Nous avons donc affaire avec ce texte à un véritable précuseur du Mystère des Cathédrales, et même des Demeures Philosophales, bref à une sorte de prélude à l'oeuvre de Fulcanelli, d'autant que Poisson n'hésite pas à s'écarter sur un feuillet de son propos parisien, en mentionnant de façon laconique l'hôtel Jacques Coeur de Bourges et une "méson" montepellieraine d'Arnaud de Villeneuve.
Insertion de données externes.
(** * CSV to SQL Server migration pipeline (data_migration_into_db/migrate_data.py)

    A shallow embedding of the comprehensive migration script: the frame
    operations it performs on the loaded table, the validator, the cleaner
    with its date-range clamp, the chunked writer, the verifier, the
    reporter and the driver [main], followed by the properties of the
    pipeline.

    What belongs to the libraries the script calls (pandas' parsers, the
    text form of a number, the destination database) is kept abstract in
    the records [Pandas] and [Destination]; one concrete instance of each is
    given for evaluating the pipeline on examples. *)

From Stdlib Require Import List String Ascii ZArith QArith Bool Arith Lia.
Import ListNotations.
Open Scope string_scope.
Open Scope nat_scope.
Open Scope list_scope.

(* ===================================================================== *)
(** ** Values held by a frame *)
(* ===================================================================== *)

(** A parsed timestamp: a calendar date and the time elapsed since midnight
    (in nanoseconds).  Timestamps compare lexicographically. *)
Record Timestamp := mkTs {
  ts_year : Z;
  ts_month : Z;
  ts_day : Z;
  ts_time : Z
}.

Definition ts_compare (a b : Timestamp) : comparison :=
  match Z.compare (ts_year a) (ts_year b) with
  | Eq =>
      match Z.compare (ts_month a) (ts_month b) with
      | Eq =>
          match Z.compare (ts_day a) (ts_day b) with
          | Eq => Z.compare (ts_time a) (ts_time b)
          | c => c
          end
      | c => c
      end
  | c => c
  end.

Definition ts_ltb (a b : Timestamp) : bool :=
  match ts_compare a b with Lt => true | _ => false end.

Definition ts_gtb (a b : Timestamp) : bool :=
  match ts_compare a b with Gt => true | _ => false end.

(** The calendar date of a timestamp, as a triple, and its order. *)
Definition date_of (t : Timestamp) : Z * Z * Z := (ts_year t, ts_month t, ts_day t).

Definition date_compare (a b : Z * Z * Z) : comparison :=
  let '(ya, ma, da) := a in
  let '(yb, mb, db) := b in
  match Z.compare ya yb with
  | Eq => match Z.compare ma mb with Eq => Z.compare da db | c => c end
  | c => c
  end.

Definition date_before (a b : Z * Z * Z) : Prop := date_compare a b = Lt.
Definition date_after (a b : Z * Z * Z) : Prop := date_compare a b = Gt.

(** One cell.  [NaN] stands for every null of pandas (NaN, NaT, None). *)
Inductive cell :=
| NaN
| Str (s : string)
| Num (q : Q)
| Ts (t : Timestamp).

Definition isna (c : cell) : bool :=
  match c with NaN => true | _ => false end.

Definition notna (c : cell) : bool := negb (isna c).

Inductive dtype := object_ | float64 | datetime64.

(** A DataFrame: the column labels with their dtype, and the rows in
    order.  Data is positional, as in pandas: a label names a position,
    and labels may repeat. *)
Record DataFrame := mkFrame {
  columns : list (string * dtype);
  rows : list (list cell)
}.

Definition labels (df : DataFrame) : list string := map fst (columns df).

(** [len(df)] *)
Definition len (df : DataFrame) : nat := List.length (rows df).

(** [col in df.columns] *)
Definition has_column (col : string) (df : DataFrame) : bool :=
  existsb (String.eqb col) (labels df).

Fixpoint positions_from (j : nat) (col : string) (ls : list string) : list nat :=
  match ls with
  | [] => []
  | l :: ls' =>
      if String.eqb col l then j :: positions_from (S j) col ls'
      else positions_from (S j) col ls'
  end.

(** The positions a label names. *)
Definition positions (col : string) (df : DataFrame) : list nat :=
  positions_from 0 col (labels df).

(** Reading a position of a row; a row shorter than the header reads as
    null there (read_csv pads short lines the same way). *)
Definition cell_at (j : nat) (r : list cell) : cell := nth j r NaN.

Fixpoint put (j : nat) (v : cell) (r : list cell) : list cell :=
  match j, r with
  | O, [] => [v]
  | O, _ :: t => v :: t
  | S j', [] => NaN :: put j' v []
  | S j', x :: t => x :: put j' v t
  end.

(** The values of the column at position [j]. *)
Definition series (j : nat) (df : DataFrame) : list cell :=
  map (cell_at j) (rows df).

Fixpoint set_dtype (j : nat) (d : dtype) (cols : list (string * dtype))
  : list (string * dtype) :=
  match j, cols with
  | _, [] => []
  | O, (l, _) :: t => (l, d) :: t
  | S j', c :: t => c :: set_dtype j' d t
  end.

Definition dtype_at (j : nat) (df : DataFrame) : dtype :=
  snd (nth j (columns df) (EmptyString, object_)).

Fixpoint assign_rows (j : nat) (vals : list cell) (rs : list (list cell))
  : list (list cell) :=
  match rs with
  | [] => []
  | r :: rs' => put j (hd NaN vals) r :: assign_rows j (tl vals) rs'
  end.

(** [df[col] = vals], for a column that exists at position [j]; the column
    takes the dtype of the new values. *)
Definition assign (j : nat) (d : dtype) (vals : list cell) (df : DataFrame)
  : DataFrame :=
  {| columns := set_dtype j d (columns df);
     rows := assign_rows j vals (rows df) |}.

Fixpoint assign_where_rows (mask : list bool) (j : nat) (f : cell -> cell)
    (rs : list (list cell)) : list (list cell) :=
  match rs with
  | [] => []
  | r :: rs' =>
      (if hd false mask then put j (f (cell_at j r)) r else r)
        :: assign_where_rows (tl mask) j f rs'
  end.

(** [df.loc[mask, col] = f(df.loc[mask, col])] *)
Definition assign_where (mask : list bool) (j : nat) (f : cell -> cell)
    (df : DataFrame) : DataFrame :=
  {| columns := columns df;
     rows := assign_where_rows mask j f (rows df) |}.

(** [mask.any()] and [mask.sum()] *)
Definition any (mask : list bool) : bool := existsb (fun b => b) mask.
Definition sum (mask : list bool) : nat := count_occ bool_dec mask true.

(** [df.iloc[a:b]] for [0 <= a], [b <= len(df)]. *)
Definition iloc (a b : nat) (df : DataFrame) : DataFrame :=
  {| columns := columns df;
     rows := firstn (b - a) (skipn a (rows df)) |}.

(* ===================================================================== *)
(** ** config.py *)
(* ===================================================================== *)

Module Config.

Inductive if_exists_mode := replace | append | fail.

Record migration_config := {
  table_name : string;
  schema : string;
  if_exists : if_exists_mode;
  chunksize : nat
}.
Il est vrai que Fulcanelli lui-même reprendra (aussi?) à son compte d'autres études modernes antérieures à son oeuvre et centrées cette fois sur des monuments non français, telles celles de Jacob et Haatan sur le poële alchimique suisse de Winterthur (1896 et 1902). Son disciple Canseliet fera plus tard de même, tout en la critiquant, avec celle, "inestimable" de Pietro Bornia sur la porte hermétique de la villa romaine Palombara, parue en 1895 dans la revue L'Initiation de ce "bon Papus" à qui Chamuel confia la direction de la bibliographie mentionnée au début de cet article, que nous ouvert sous l'égide décidément propice de La Librairie du Merveilleux.